Go through the records and report each line holding the string "prefix".

[Source records]
-------
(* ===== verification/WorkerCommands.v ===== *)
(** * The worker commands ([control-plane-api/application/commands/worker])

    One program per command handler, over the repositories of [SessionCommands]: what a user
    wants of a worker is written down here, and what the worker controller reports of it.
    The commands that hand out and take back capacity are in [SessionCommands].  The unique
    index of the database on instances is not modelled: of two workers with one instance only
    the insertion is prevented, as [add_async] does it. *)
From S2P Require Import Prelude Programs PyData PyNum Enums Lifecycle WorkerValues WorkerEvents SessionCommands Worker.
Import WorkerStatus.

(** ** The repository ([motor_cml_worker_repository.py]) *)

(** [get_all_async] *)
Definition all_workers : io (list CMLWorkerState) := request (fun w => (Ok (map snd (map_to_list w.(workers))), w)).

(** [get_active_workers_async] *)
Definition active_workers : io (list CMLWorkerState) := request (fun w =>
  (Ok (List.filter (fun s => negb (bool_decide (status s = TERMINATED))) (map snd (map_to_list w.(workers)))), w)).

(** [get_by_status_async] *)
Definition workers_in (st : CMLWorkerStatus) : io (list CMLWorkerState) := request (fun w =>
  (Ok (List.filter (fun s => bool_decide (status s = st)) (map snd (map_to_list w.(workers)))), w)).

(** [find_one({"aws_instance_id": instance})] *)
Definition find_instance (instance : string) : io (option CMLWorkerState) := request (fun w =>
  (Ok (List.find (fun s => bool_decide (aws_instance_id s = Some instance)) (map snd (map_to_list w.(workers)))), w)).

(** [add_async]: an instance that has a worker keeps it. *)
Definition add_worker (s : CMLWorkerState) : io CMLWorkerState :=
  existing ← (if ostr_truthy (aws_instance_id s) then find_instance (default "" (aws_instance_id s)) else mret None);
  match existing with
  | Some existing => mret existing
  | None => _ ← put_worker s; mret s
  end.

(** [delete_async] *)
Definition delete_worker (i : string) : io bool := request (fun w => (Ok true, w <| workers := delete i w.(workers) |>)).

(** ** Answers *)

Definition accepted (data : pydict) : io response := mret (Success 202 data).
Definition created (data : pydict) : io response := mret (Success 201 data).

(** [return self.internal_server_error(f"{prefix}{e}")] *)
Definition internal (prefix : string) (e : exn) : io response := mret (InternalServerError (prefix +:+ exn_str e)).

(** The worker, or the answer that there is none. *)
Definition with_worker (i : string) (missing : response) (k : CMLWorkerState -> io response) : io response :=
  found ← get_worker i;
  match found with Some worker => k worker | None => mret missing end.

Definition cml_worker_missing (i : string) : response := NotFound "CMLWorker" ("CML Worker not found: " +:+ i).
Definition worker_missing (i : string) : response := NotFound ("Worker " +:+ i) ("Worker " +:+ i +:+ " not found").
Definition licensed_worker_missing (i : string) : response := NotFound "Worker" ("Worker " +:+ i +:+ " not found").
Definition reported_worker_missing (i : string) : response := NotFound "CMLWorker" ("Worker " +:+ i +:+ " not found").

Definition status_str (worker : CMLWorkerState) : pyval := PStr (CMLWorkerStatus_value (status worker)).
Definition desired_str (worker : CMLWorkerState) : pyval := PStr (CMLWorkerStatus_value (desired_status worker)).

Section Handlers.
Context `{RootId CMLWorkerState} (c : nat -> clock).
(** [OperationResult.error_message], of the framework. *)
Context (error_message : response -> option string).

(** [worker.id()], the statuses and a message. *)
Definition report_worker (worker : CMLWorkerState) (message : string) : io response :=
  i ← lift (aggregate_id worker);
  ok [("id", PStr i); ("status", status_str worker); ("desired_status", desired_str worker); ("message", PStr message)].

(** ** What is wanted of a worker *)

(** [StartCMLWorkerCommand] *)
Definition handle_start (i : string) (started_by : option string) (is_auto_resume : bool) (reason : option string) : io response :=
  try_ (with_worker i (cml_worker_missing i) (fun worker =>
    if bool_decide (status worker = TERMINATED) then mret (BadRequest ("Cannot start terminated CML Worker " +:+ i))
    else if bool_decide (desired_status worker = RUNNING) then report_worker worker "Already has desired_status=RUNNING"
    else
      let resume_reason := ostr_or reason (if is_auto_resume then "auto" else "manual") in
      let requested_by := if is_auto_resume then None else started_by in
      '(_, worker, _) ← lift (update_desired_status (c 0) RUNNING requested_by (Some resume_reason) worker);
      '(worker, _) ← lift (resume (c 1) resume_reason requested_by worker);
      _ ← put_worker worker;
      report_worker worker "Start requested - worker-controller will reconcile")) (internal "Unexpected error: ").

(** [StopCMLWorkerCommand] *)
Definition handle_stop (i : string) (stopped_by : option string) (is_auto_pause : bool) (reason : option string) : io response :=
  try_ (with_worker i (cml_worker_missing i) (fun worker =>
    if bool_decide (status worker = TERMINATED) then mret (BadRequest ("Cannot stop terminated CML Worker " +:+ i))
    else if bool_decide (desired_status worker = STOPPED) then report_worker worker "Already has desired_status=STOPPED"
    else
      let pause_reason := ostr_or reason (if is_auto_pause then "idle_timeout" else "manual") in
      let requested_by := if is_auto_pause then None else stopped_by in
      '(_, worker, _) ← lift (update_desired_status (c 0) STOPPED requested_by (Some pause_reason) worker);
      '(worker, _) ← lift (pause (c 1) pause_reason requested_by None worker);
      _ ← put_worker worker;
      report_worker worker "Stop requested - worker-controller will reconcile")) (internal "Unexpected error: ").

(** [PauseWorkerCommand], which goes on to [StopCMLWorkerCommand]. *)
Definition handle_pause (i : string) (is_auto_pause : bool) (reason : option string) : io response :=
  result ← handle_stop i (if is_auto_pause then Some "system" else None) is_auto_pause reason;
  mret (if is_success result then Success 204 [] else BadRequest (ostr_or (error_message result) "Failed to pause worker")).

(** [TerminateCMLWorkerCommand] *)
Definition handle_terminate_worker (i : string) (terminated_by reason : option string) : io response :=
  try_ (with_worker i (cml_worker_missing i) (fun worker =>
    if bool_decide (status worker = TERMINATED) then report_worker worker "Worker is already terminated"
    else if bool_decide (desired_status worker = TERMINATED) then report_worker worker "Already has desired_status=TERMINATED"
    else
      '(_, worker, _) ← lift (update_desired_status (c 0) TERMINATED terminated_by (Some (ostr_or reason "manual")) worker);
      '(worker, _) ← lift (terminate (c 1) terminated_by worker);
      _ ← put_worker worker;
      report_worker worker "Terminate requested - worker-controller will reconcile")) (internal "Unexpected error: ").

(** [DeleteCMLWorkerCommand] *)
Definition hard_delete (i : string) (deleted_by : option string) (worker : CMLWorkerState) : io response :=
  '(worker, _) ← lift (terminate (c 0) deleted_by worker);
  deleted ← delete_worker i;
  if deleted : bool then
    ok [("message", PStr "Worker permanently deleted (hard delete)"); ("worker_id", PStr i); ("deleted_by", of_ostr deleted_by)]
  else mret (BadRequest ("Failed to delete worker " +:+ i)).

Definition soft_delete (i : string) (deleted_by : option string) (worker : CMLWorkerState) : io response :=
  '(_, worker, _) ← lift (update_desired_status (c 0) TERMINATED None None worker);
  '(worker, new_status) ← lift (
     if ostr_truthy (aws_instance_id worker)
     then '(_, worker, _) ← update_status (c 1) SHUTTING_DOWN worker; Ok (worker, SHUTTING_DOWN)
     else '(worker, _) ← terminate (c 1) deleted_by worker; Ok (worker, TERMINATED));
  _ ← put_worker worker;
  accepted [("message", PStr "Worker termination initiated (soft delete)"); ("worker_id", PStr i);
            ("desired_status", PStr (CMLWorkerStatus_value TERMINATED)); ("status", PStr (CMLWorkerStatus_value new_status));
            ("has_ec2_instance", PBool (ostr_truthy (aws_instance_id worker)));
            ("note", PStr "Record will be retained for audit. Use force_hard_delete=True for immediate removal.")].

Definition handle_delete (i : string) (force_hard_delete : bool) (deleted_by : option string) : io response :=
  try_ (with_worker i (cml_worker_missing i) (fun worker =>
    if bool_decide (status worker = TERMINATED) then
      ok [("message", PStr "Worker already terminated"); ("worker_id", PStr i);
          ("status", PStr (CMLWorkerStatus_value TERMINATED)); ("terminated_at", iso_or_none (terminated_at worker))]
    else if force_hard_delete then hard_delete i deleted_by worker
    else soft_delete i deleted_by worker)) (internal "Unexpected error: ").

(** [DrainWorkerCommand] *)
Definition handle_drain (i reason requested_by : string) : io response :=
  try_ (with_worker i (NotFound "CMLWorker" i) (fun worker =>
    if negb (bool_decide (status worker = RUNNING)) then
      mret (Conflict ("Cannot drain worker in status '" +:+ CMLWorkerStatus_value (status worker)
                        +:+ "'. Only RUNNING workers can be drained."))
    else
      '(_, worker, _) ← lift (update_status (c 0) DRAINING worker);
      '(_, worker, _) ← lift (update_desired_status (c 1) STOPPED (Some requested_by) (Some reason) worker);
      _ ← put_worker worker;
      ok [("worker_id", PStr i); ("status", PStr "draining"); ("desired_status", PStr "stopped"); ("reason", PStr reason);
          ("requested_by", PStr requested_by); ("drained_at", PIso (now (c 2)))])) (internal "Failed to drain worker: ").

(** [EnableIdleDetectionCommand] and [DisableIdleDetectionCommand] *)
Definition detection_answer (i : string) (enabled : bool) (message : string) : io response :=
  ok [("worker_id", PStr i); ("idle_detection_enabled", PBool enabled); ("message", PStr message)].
-------
Result below
(** [return self.internal_server_error(f"{prefix}{e}")] *)
Definition internal (prefix : string) (e : exn) : io response := mret (InternalServerError (prefix +:+ exn_str e)).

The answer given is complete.